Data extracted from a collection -
Lemma resizeHorizontal_same (width : Z) :
  resizeHorizontal src width = resizeHorizontal src' width.
Proof.
  pose proof Hsame as (Hx & Hy & Hat).
  destruct (Z.eq_dec (image.Dx (image.Bounds src)) width) as [E | E].
  - rewrite (resizeHorizontal_copy src) by exact E.
    rewrite (resizeHorizontal_copy src') by lia.
    rewrite <- Hy. now rewrite copy_same.
  - rewrite (resizeHorizontal_filtered src) by exact E.
    rewrite (resizeHorizontal_filtered src') by lia.
    rewrite <- Hx, <- Hy. apply filteredPass_same.
    intros y s Hyr Hs. cbn [image.X image.Y]. apply (Hat s y); lia.
Qed.

End SameContentPasses.

Section SameContentClaim.

Import filters resize.

(** [Resize] depends on a source that is not empty only through its width,
    its height and its content at the offsets from the corner of its bounds
    (the colour values, and the pixels a direct copy takes): two sources
    with the same content, wherever their bounds lie and whatever they
    answer outside them, give the same result, be it an image, an error or
    a panic. *)
Theorem Resize_same_content (src src' : image.Image) (width height : Z) :
  sameContent src src' ->
  1 <= image.Dx (image.Bounds src) -> 1 <= image.Dy (image.Bounds src) ->
  Resize (Some src) width height = Resize (Some src') width height.
Proof.
  intros Hsame Hdx Hdy. pose proof Hsame as (Hx & Hy & _).
  unfold Resize. rewrite <- Hx, <- Hy.
  rewrite (resizeHorizontal_same src src' Hsame Hdx Hdy).
  rewrite (resizeVertical_same src src' Hsame Hdx Hdy).
  reflexivity.
Qed.

Lemma Resize_same_content_witness :
  Resize (Some (image.mkImage (image.Rect 0 0 2 2)
                  (fun x y => color.mkRGBA (x * 257) (y * 257) 0 65535))) 4 4
  = Resize (Some (image.mkImage (image.Rect 10 20 12 22)
                    (fun x y => color.mkRGBA ((x - 10) * 257) ((y - 20) * 257) 0 65535)))
      4 4.
Proof.
  apply Resize_same_content; [| vm_compute; discriminate ..].
  split; [reflexivity |]. split; [reflexivity |].
  intros x y _ _.
  cbn [image.At draw.drawn image.Bounds image.Min image.X image.Y image.Rect].
  simpl. split; [| f_equal]; f_equal; lia.
Defined.

End SameContentClaim.

(** ** The test image of the example program *)

Section TestImageFacts.

Import filters resize.

Variable outOfRange : float64 -> Z.








End TestImageFacts.

Section TestImageClaims.

Import filters resize.




End TestImageClaims.

(** ** The weight table under a rounding arithmetic *)

Section ExactArithmetic.

Import filters resize.

(** Under the arithmetic of the real numbers the engine is the one of
    [filters] and [resize]. *)
Lemma exact_Lanczos_Kernel (l : Lanczos) (value : float64) :
  rounded.Lanczos_Kernel rounded.exact l value = Lanczos_Kernel l value.
Proof. reflexivity. Qed.

Lemma exact_weightOf (filter : Resampler) (scale center : float64) (srcIdx : Z) :
  rounded.weightOf rounded.exact filter scale center srcIdx
  = weightOf filter scale center srcIdx.
Proof. destruct filter; reflexivity. Qed.

Lemma exact_calculateWeights (srcSize dstSize : Z) (filter : Resampler) :
  rounded.calculateWeights rounded.exact srcSize dstSize filter
  = calculateWeights srcSize dstSize filter.
Proof. destruct filter; reflexivity. Qed.

Lemma exact_resamplePixel (src : image.Image) (coord : Z -> image.Point)
    (weights : list (list float64)) (filter : Lanczos) (srcSize dstSize dstIdx : Z) :
  rounded.resamplePixel rounded.exact src coord weights filter srcSize dstSize dstIdx
  = resamplePixel src coord weights filter srcSize dstSize dstIdx.
Proof. reflexivity. Qed.

Lemma exact_resizeVertical (src : image.Image) (height : Z) :
  rounded.resizeVertical rounded.exact src height = resizeVertical src height.
Proof. reflexivity. Qed.

Lemma exact_resizeHorizontal (src : image.Image) (width : Z) :
  rounded.resizeHorizontal rounded.exact src width = resizeHorizontal src width.
Proof. reflexivity. Qed.

Lemma exact_Resize (src : option image.Image) (width height : Z) :
  rounded.Resize rounded.exact src width height = Resize src width height.
Proof. reflexivity. Qed.

End ExactArithmetic.

(** The sum the builder accumulates for a row: the non-zero kernel values
    [w lo], ..., [w (lo+n-1)], added in loop order. *)
Fixpoint sumNonzero (fa : rounded.Arith) (w : Z -> float64) (lo : Z) (n : nat)
    : float64 :=
  match n with
  | O => 0%R
  | S n' =>
      let v := w (lo + Z.of_nat n')%Z in
      if Req_dec_T v 0 then sumNonzero fa w lo n'
      else rounded.add fa (sumNonzero fa w lo n') v
  end.

(** What the table holds for a stored value [v] of a row whose sum is
    [sum]. *)
Definition normalizedBy (fa : rounded.Arith) (sum v : float64) : float64 :=
  if Rlt_dec 0 sum then rounded.div fa v sum else v.

Section RoundedSums.

(** Under the arithmetic of the real numbers these are the sum and the
    normalized value of the exact engine. *)
Lemma exact_sumNonzero (w : Z -> float64) (lo : Z) (n : nat) :
  sumNonzero rounded.exact w lo n = sumWeights w lo n.
Proof.
  induction n as [| n IH]; [reflexivity |]. cbn [sumNonzero sumWeights].
  destruct (Req_dec_T (w (lo + Z.of_nat n)%Z) 0) as [E | E].
  - rewrite IH, E. lra.
  - rewrite IH. reflexivity.
Qed.

Lemma exact_normalizedBy (sum v : float64) :
  normalizedBy rounded.exact sum v = normalized sum v.
Proof. reflexivity. Qed.

End RoundedSums.

Section RoundedRowFacts.

Import filters resize.

Variable fa : rounded.Arith.
Variable filter : Resampler.
Variables scale center : float64.
Variables left right : Z.

Let w : Z -> float64 := rounded.weightOf fa filter scale center.

(** The state of [fillRow] when the loop index is [i], over the initial row. *)
Definition roundedFillInv (row : list float64) (i : Z) (st : rowState) : Prop :=
  left <= i
  /\ weightIdx st = i - left
  /\ weightSum st = sumNonzero fa w left (Z.to_nat (i - left))
  /\ length (rowWeights st) = length row
  /\ (forall k : nat, Z.of_nat k < i - left ->
        nth k (rowWeights st) 0%R
        = if Req_dec_T (w (left + Z.of_nat k)) 0 then nth k row 0%R
          else w (left + Z.of_nat k))
  /\ (forall k : nat, i - left <= Z.of_nat k ->
        nth k (rowWeights st) 0%R = nth k row 0%R).

Definition roundedFillBody (srcIdx : Z) (st : rowState) : outcome rowState :=
  let weight := rounded.weightOf fa filter scale center srcIdx in
  if Req_dec_T weight 0
  then Returns (mkRowState (rowWeights st) (weightSum st) (weightIdx st + 1))
  else
    bind (slice_set (rowWeights st) (weightIdx st) weight)
      (fun row' =>
         Returns (mkRowState row' (rounded.add fa (weightSum st) weight)
                    (weightIdx st + 1))).

Lemma roundedFillInv_step (row : list float64) (i : Z) (st st' : rowState) :
  roundedFillInv row i st ->
  roundedFillBody i st = Returns st' ->
  roundedFillInv row (i + 1) st'.
Proof.
  intros (Hle & Hidx & Hsum & Hlen & Hlow & Hhigh) Hbody.
  assert (Hn : Z.to_nat (i + 1 - left) = Datatypes.S (Z.to_nat (i - left))) by lia.
  assert (Hi : left + Z.of_nat (Z.to_nat (i - left)) = i) by lia.
  unfold roundedFillBody in Hbody. fold (w i) in Hbody.
  destruct (Req_dec_T (w i) 0) as [Hz | Hnz].
  - inversion Hbody; subst st'; clear Hbody. unfold roundedFillInv; simpl.
    split; [lia |]. split; [lia |].
    split.
    { rewrite Hn. cbn [sumNonzero]. rewrite Hi.
      destruct (Req_dec_T (w i) 0); [exact Hsum | contradiction]. }
    split; [exact Hlen |].
    split.
    + intros k Hk. destruct (Z.eq_dec (Z.of_nat k) (i - left)) as [E | E].
      * replace (left + Z.of_nat k) with i by lia.
        destruct (Req_dec_T (w i) 0); [| contradiction].
        apply Hhigh. lia.
      * apply Hlow. lia.
    + intros k Hk. apply Hhigh. lia.
  - apply bind_Returns in Hbody. destruct Hbody as (row' & Hset & Hret).
    apply slice_set_Returns in Hset. destruct Hset as [Hrange ->].
    inversion Hret; subst st'; clear Hret. unfold roundedFillInv; simpl.
    unfold len in Hrange.
    split; [lia |]. split; [lia |].
    split.
    { rewrite Hn. cbn [sumNonzero]. rewrite Hi.
      destruct (Req_dec_T (w i) 0); [contradiction |]. now rewrite Hsum. }
    split. { rewrite length_update. exact Hlen. }
    split.
    + intros k Hk. destruct (Z.eq_dec (Z.of_nat k) (i - left)) as [E | E].
      * replace (left + Z.of_nat k) with i by lia.
        destruct (Req_dec_T (w i) 0); [contradiction |].
        replace (Z.to_nat (weightIdx st)) with k by lia.
        apply nth_update_same. lia.
      * rewrite nth_update_other by lia. apply Hlow. lia.
    + intros k Hk. rewrite nth_update_other by lia. apply Hhigh. lia.
Qed.

Lemma roundedFillInv_init (row : list float64) :
  roundedFillInv row left (mkRowState row 0%R 0).
Proof.
  unfold roundedFillInv; simpl. replace (left - left) with 0 by lia.
  repeat split; try lia; auto.
Qed.

(** What [fillRow] returns, when it returns. *)
Lemma rounded_fillRow_Returns (row : list float64) (st : rowState) :
  rounded.fillRow fa filter scale center left right row = Returns st ->
  roundedFillInv row (left + Z.of_nat (rangeCount left right)) st.
Proof.
  change (rounded.fillRow fa filter scale center left right row)
    with (for_le left right roundedFillBody (mkRowState row 0%R 0)).
  unfold for_le. intros H.
  apply (for_loop_invariant_at (roundedFillInv row) roundedFillBody _ left _ st) in H.
  - exact H.
  - intros i t t' _. apply roundedFillInv_step.
  - apply roundedFillInv_init.
Qed.

(** A store of a non-zero kernel value is inside the row. *)
Lemma rounded_fillRow_in_range (row : list float64) (st : rowState) (srcIdx : Z) :
  rounded.fillRow fa filter scale center left right row = Returns st ->
  left <= srcIdx <= right ->
  w srcIdx <> 0%R ->
  srcIdx - left < len row.
Proof.
  change (rounded.fillRow fa filter scale center left right row)
    with (for_le left right roundedFillBody (mkRowState row 0%R 0)).
  unfold for_le. intros Hrun Hs Hnz.
  destruct (Z_lt_le_dec (srcIdx - left) (len row)) as [Hlt | Hge]; [exact Hlt |].
  exfalso.
  rewrite (for_loop_panics (roundedFillInv row) roundedFillBody _ left _ srcIdx)
    in Hrun.
  - discriminate.
  - lia.
  - intros i t t' _. apply roundedFillInv_step.
  - intros t (_ & Hidx & _ & Hlen & _).
    unfold roundedFillBody. fold (w srcIdx).
    destruct (Req_dec_T (w srcIdx) 0); [contradiction |].
    rewrite slice_set_out_of_range; [reflexivity |].
    unfold len in *. lia.
  - apply roundedFillInv_init.
Qed.

(** [fillRow] returns when every non-zero kernel value of the range has a
    slot in the row. *)
Lemma rounded_fillRow_room (row : list float64) :
  (forall srcIdx, left <= srcIdx <= right -> w srcIdx <> 0%R ->
                  srcIdx - left < len row) ->
  exists st, rounded.fillRow fa filter scale center left right row = Returns st.
Proof.
  intros Hroom.
  change (rounded.fillRow fa filter scale center left right row)
    with (for_le left right roundedFillBody (mkRowState row 0%R 0)).
  unfold for_le.
  destruct (for_loop_returns
              (fun i st => i <= left + Z.of_nat (rangeCount left right)
                           /\ roundedFillInv row i st)
              roundedFillBody (Z.to_nat (right - left + 1)) left
              (mkRowState row 0%R 0))
    as (st & Hst & _).
  - intros i t Hi (_ & Hinv).
    assert (Hb : exists t', roundedFillBody i t = Returns t').
    { destruct Hinv as (Hle & Hidx & _ & Hlen & _).
      unfold roundedFillBody. fold (w i).
      destruct (Req_dec_T (w i) 0) as [Hz | Hnz]; [eauto |].
      rewrite slice_set_in_range; [simpl; eauto |].
      assert (Hi' : left <= i <= right) by lia.
      pose proof (Hroom i Hi' Hnz). unfold len in *. lia. }
    destruct Hb as (t' & Hb). exists t'. split; [exact Hb |].
    split; [unfold rangeCount; lia | exact (roundedFillInv_step row i t t' Hinv Hb)].
  - split; [lia | apply roundedFillInv_init].
  - eauto.
Qed.

End RoundedRowFacts.

Section RoundedNormalizeFacts.

Import resize.

Variable fa : rounded.Arith.
Variable sum : float64.

Definition roundedNormalizeBody (i : Z) (row : list float64)
    : outcome (list float64) :=
  bind (slice_get row i) (fun w => slice_set row i (rounded.div fa w sum)).

(** The row of [normalizeRow] when the loop index is [i]. *)
Definition roundedNormalizeInv (row : list float64) (i : Z) (row' : list float64)
    : Prop :=
  0 <= i
  /\ length row' = length row
  /\ (forall k : nat, Z.of_nat k < i ->
        nth k row' 0%R = rounded.div fa (nth k row 0%R) sum)
  /\ (forall k : nat, i <= Z.of_nat k -> nth k row' 0%R = nth k row 0%R).

Lemma roundedNormalizeInv_step (row : list float64) (i : Z) (t t' : list float64) :
  roundedNormalizeInv row i t ->
  roundedNormalizeBody i t = Returns t' ->
  roundedNormalizeInv row (i + 1) t'.
Proof.
  intros (H0 & Hlen & Hlow & Hhigh) Hbody.
  unfold roundedNormalizeBody in Hbody.
  apply bind_Returns in Hbody. destruct Hbody as (v & Hget & Hset).
  apply (slice_get_Returns _ _ _ 0%R) in Hget. destruct Hget as [Hrange Hv].
  apply slice_set_Returns in Hset. destruct Hset as [_ ->].
  unfold len in Hrange.
  split; [lia |]. split; [rewrite length_update; exact Hlen |]. split.
  - intros k Hk. destruct (Z.eq_dec (Z.of_nat k) i) as [E | E].
    + replace (Z.to_nat i) with k in * by lia.
      rewrite nth_update_same by lia. rewrite <- Hv. f_equal. apply Hhigh. lia.
    + rewrite nth_update_other by lia. apply Hlow. lia.
  - intros k Hk. rewrite nth_update_other by lia. apply Hhigh. lia.
Qed.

EXERCISE PROMPT -
Wherever a line in the data above holds the word "Hsame", copy that line.

PROBLEM SOLUTION -
  pose proof Hsame as (Hx & Hy & Hat).
  intros Hsame Hdx Hdy. pose proof Hsame as (Hx & Hy & _).
  rewrite (resizeHorizontal_same src src' Hsame Hdx Hdy).
  rewrite (resizeVertical_same src src' Hsame Hdx Hdy).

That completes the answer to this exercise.